→ **Your assignment**
Only a slice of the listing below is wanted. Retype the lines from the one containing "let b0 := default 16 (head base) in" through the one containing "(child : option node)", exactly, both ends included.

- - - -

(* ===== verification/Trie.v ===== *)
(** * The Merkle trie (state/immutable-trie: encoding.go, trie.go)

    Nodes hold their content only: the cached hash of a node and the epoch
    that decides whether a branch is copied or updated in place never change
    what a lookup returns, and are left out. A [nil] node is [None]. A
    [ValueNode] with [hash] set stands for a stored node; reading it goes
    through the storage and the RLP parser, the parameter [GetNode].

    [lookup], [insert] and [delete] recurse on nodes that storage may
    produce, so they take fuel; [None] is a panic or the end of the fuel. *)

From S2P Require Import Prelude.

(** ** encoding.go *)

Definition hasTerminator (hex : list Z) : bool :=
  match last hex with
  | Some x => x =? 16
  | None => false
  end.

(** The loop that packs pairs of nibbles. *)
Fixpoint packNibbles (hex : list Z) : list Z :=
  match hex with
  | a :: b :: hex => Z.lor (Z.shiftl a 4 mod 256) b :: packNibbles hex
  | _ => []
  end.

Definition encodeCompact (hex : list Z) : list Z :=
  let '(hex, terminator) :=
    if hasTerminator hex then (take (length hex - 1) hex, 1) else (hex, 0) in
  let oddLen := zlen hex mod 2 in
  let flag := 2 * terminator + oddLen in
  let hex := if oddLen =? 1 then flag :: hex else flag :: 0 :: hex in
  packNibbles hex.

Definition splitBytes (bytes : list Z) : list Z := mjoin ((λ b, [b / 16; b mod 16]) <$> bytes).

Definition bytesToHexNibbles (bytes : list Z) : list Z := splitBytes bytes ++ [16].

(** [base[0]] always exists: [bytesToHexNibbles] ends with the terminator.
    [base[2:]] is out of range on the empty input. *)
Definition decodeCompact (compact : list Z) : option (list Z) :=
  let base := bytesToHexNibbles compact in
  let b0 := default 16 (head base) in
  let base := if b0 <? 2 then take (length base - 1) base else base in
  if Z.land b0 1 =? 1 then Some (drop 1 base)
  else if (length base <? 2)%nat then None else Some (drop 2 base).

(** ** trie.go *)

Inductive node :=
  | ValueNode (hash : bool) (buf : list Z)
  | ShortNode (key : list Z) (child : option node)
  | FullNode (value : option node) (children : list (option node)).

(** [GetNode(buf, storage)]: [None] is an error, [Some None] a missing node. *)
Class TrieStorage := { GetNode : list Z → option (option node) }.

(** [f.getEdge(idx)]; [None] is an index out of range. *)
Definition getEdge (value : option node) (children : list (option node)) (idx : Z) : option (option node) :=
  if idx =? 16 then Some value else children !! Z.to_nat idx.

(** [f.setEdge(idx, e)] *)
Definition setEdge (value : option node) (children : list (option node)) (idx : Z) (e : option node)
    : option node :=
  if idx =? 16 then Some (FullNode e children)
  else if idx <? zlen children then Some (FullNode value (<[Z.to_nat idx := e]> children)) else None.

Fixpoint prefixLen (k1 k2 : list Z) : nat :=
  match k1, k2 with
  | x :: k1, y :: k2 => if x =? y then S (prefixLen k1 k2) else O
  | _, _ => O
  end.

Section trie.
Context `{TrieStorage}.

(** [t.lookup(node, key)]: the value found, and whether a stored node was
    loaded, which its parent then keeps in place of the hash. Keeping it in
    slot 16 of a branch is an index out of range. *)
Fixpoint lookup (fuel : nat) (n : option node) (key : list Z) : option (bool * option (list Z)) :=
  match fuel with
  | O => None
  | S fuel =>
      match n with
      | None => Some (false, None)
      | Some (ValueNode true buf) =>
          match GetNode buf with
          | None => None
          | Some None => Some (false, None)
          | Some (Some nc) =>
              match lookup fuel (Some nc) key with
              | Some (_, res) => Some (true, res)
              | None => None
              end
          end
      | Some (ValueNode false buf) =>
          Some (false, match key with [] => Some buf | _ => None end)
      | Some (ShortNode nkey child) =>
          let plen := length nkey in
          if bool_decide (length key < plen)%nat || negb (bool_decide (take plen key = nkey))
          then Some (false, None)
          else
            match lookup fuel child (drop plen key) with
            | Some (_, res) => Some (false, res)
            | None => None
            end
      | Some (FullNode value children) =>
          match key with
          | [] => lookup fuel value key
          | k :: key =>
              match getEdge value children k with
              | None => None
              | Some child =>
                  match lookup fuel child key with
                  | Some (loaded, res) => if loaded && (k =? 16) then None else Some (false, res)
                  | None => None
                  end
              end
          end
      end
  end.

Definition newValue (value : list Z) : node := ValueNode false value.

(** [t.insert(node, search, value)] *)
Fixpoint insert (fuel : nat) (n : option node) (search value : list Z) : option (option node) :=
  match fuel with
  | O => None
  | S fuel =>
      match n with
      | None =>
          match search with
          | [] => Some (Some (newValue value))
          | _ =>
              match insert fuel None [] value with
              | Some child => Some (Some (ShortNode search child))
              | None => None
              end
          end
      | Some (ValueNode true buf) =>
          match GetNode buf with
          | None => None
          | Some None => Some None
          | Some (Some nc) => insert fuel (Some nc) search value
          end
      | Some (ValueNode false buf) =>
          match search with
          | [] => Some (Some (newValue value))
          | _ => insert fuel (Some (FullNode n (replicate 16 None))) search value
          end
      | Some (ShortNode key nchild) =>
          let plen := prefixLen search key in
          if (plen =? length key)%nat then
            match insert fuel nchild (drop plen search) value with
            | Some child => Some (Some (ShortNode key child))
            | None => None
            end
          else
            let edge :=
              if (plen + 1 <? length key)%nat then Some (ShortNode (drop (plen + 1) key) nchild)
              else nchild in
            match key !! plen with
            | None => None
            | Some kp =>
                match setEdge None (replicate 16 None) kp edge with
                | None => None
                | Some b =>
                    match insert fuel (Some b) (drop plen search) value with
                    | Some child =>
                        if (plen =? 0)%nat then Some child
                        else Some (Some (ShortNode (take plen search) child))
                    | None => None
                    end
                end
            end
      | Some (FullNode fvalue children) =>
          match search with
          | [] =>
              match insert fuel fvalue [] value with
              | Some v => Some (Some (FullNode v children))
              | None => None
              end
          | k :: search =>
              match getEdge fvalue children k with
              | None => None
              | Some child =>
                  match insert fuel child search value with
                  | Some newChild => match setEdge fvalue children k newChild with
                                     | Some b => Some (Some b)
                                     | None => None
                                     end
                  | None => None
                  end
              end
          end
      end
  end.

(** The scan for the remaining children in [delete]: the first child and
    whether there is a second one. *)
Fixpoint scanChildren (i : Z) (children : list (option node)) (indx : Z) : Z * bool :=
  match children with
  | [] => (indx, false)
  | None :: children => scanChildren (i + 1) children indx
  | Some _ :: children => if negb (indx =? -1) then (indx, true) else scanChildren (i + 1) children i
  end.

(** What a branch turns into after a child has been removed; the flag is
    the [ok] of [delete]. *)
Definition shrink (value : option node) (children : list (option node)) : option (option node * bool) :=
  let '(indx, two) := scanChildren 0 children (-1) in
  let notEmpty := two || (negb (indx =? -1) && bool_decide (is_Some value)) in
  if notEmpty then Some (Some (FullNode value children), true) else
  if indx =? -1 then
    match value with
    | None => Some (None, true)
    | Some _ => Some (Some (ShortNode [16] value), true)
    end
  else
    let nc := default None (children !! Z.to_nat indx) in
    let nc :=
      match nc with
      | Some (ValueNode true buf) =>
          match GetNode buf with
          | None => None              (** panic *)
          | Some None => Some None    (** not found *)
          | Some (Some aux) => Some (Some aux)
          end
      | _ => Some nc
      end in
    match nc with
    | None => None
    | Some None => Some (None, false)
    | Some (Some (ShortNode key child)) => Some (Some (ShortNode (indx :: key) child), true)
    | Some (Some nc) => Some (Some (ShortNode [indx] (Some nc)), true)
    end.

(** [t.delete(node, search)] *)
Fixpoint delete (fuel : nat) (n : option node) (search : list Z) : option (option node * bool) :=
  match fuel with
  | O => None
  | S fuel =>
      match n with
      | None => Some (None, false)
      | Some (ShortNode key nchild) =>
          let plen := prefixLen search key in
          if (plen =? length search)%nat then Some (None, true) else
          if (plen =? 0)%nat then Some (None, false) else
          match delete fuel nchild (drop plen search) with
          | None => None
          | Some (_, false) => Some (None, false)
          | Some (None, true) => Some (None, true)
          | Some (Some (ShortNode skey schild), true) => Some (Some (ShortNode (key ++ skey) schild), true)
          | Some (Some child, true) => Some (Some (ShortNode key (Some child)), true)
          end
      | Some (ValueNode true buf) =>
          match GetNode buf with
          | None => None
          | Some None => Some (None, false)
          | Some (Some nc) => delete fuel (Some nc) search
          end
      | Some (ValueNode false buf) =>
          match search with
          | [] => Some (None, true)
          | _ => Some (None, false)
          end
      | Some (FullNode value children) =>
          match search with
          | [] => None      (** [search[0]] *)
          | key :: search =>
              match getEdge value children key with
              | None => None
              | Some child =>
                  match delete fuel child search with
                  | None => None
                  | Some (_, false) => Some (None, false)
                  | Some (newChild, true) =>
                      match setEdge value children key newChild with
                      | Some (FullNode value children) => shrink value children
                      | _ => None
                      end
                  end
              end
          end
      end
  end.

(** ** Transactions: the root of a trie *)

Definition Lookup (fuel : nat) (root : option node) (key : list Z) : option (option (list Z)) :=
  snd <$> lookup fuel root (bytesToHexNibbles key).

Definition Insert (fuel : nat) (root : option node) (key value : list Z) : option (option node) :=
  match insert fuel root (bytesToHexNibbles key) value with
  | None => None
  | Some None => Some root
  | Some root' => Some root'
  end.

Definition Delete (fuel : nat) (root : option node) (key : list Z) : option (option node) :=
  match delete fuel root (bytesToHexNibbles key) with
  | None => None
  | Some (root', true) => Some root'
  | Some (_, false) => Some root
  end.

(** [t.TryUpdate(key, value)]: the new root, and whether the call returned
    the error. *)
Definition TryUpdate (fuel : nat) (root : option node) (key value : list Z) : option (option node * bool) :=
  let k := bytesToHexNibbles key in
  if negb (zlen value =? 0) then
    match insert fuel root k value with
    | None => None
    | Some n => Some (n, false)
    end
  else
    match delete fuel root k with
    | None => None
    | Some (_, false) => Some (root, true)
    | Some (n, true) => Some (n, false)
    end.
End trie.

- - - -

→ **Exercise result**
  let b0 := default 16 (head base) in
  let base := if b0 <? 2 then take (length base - 1) base else base in
  if Z.land b0 1 =? 1 then Some (drop 1 base)
  else if (length base <? 2)%nat then None else Some (drop 2 base).

(** ** trie.go *)

Inductive node :=
  | ValueNode (hash : bool) (buf : list Z)
  | ShortNode (key : list Z) (child : option node)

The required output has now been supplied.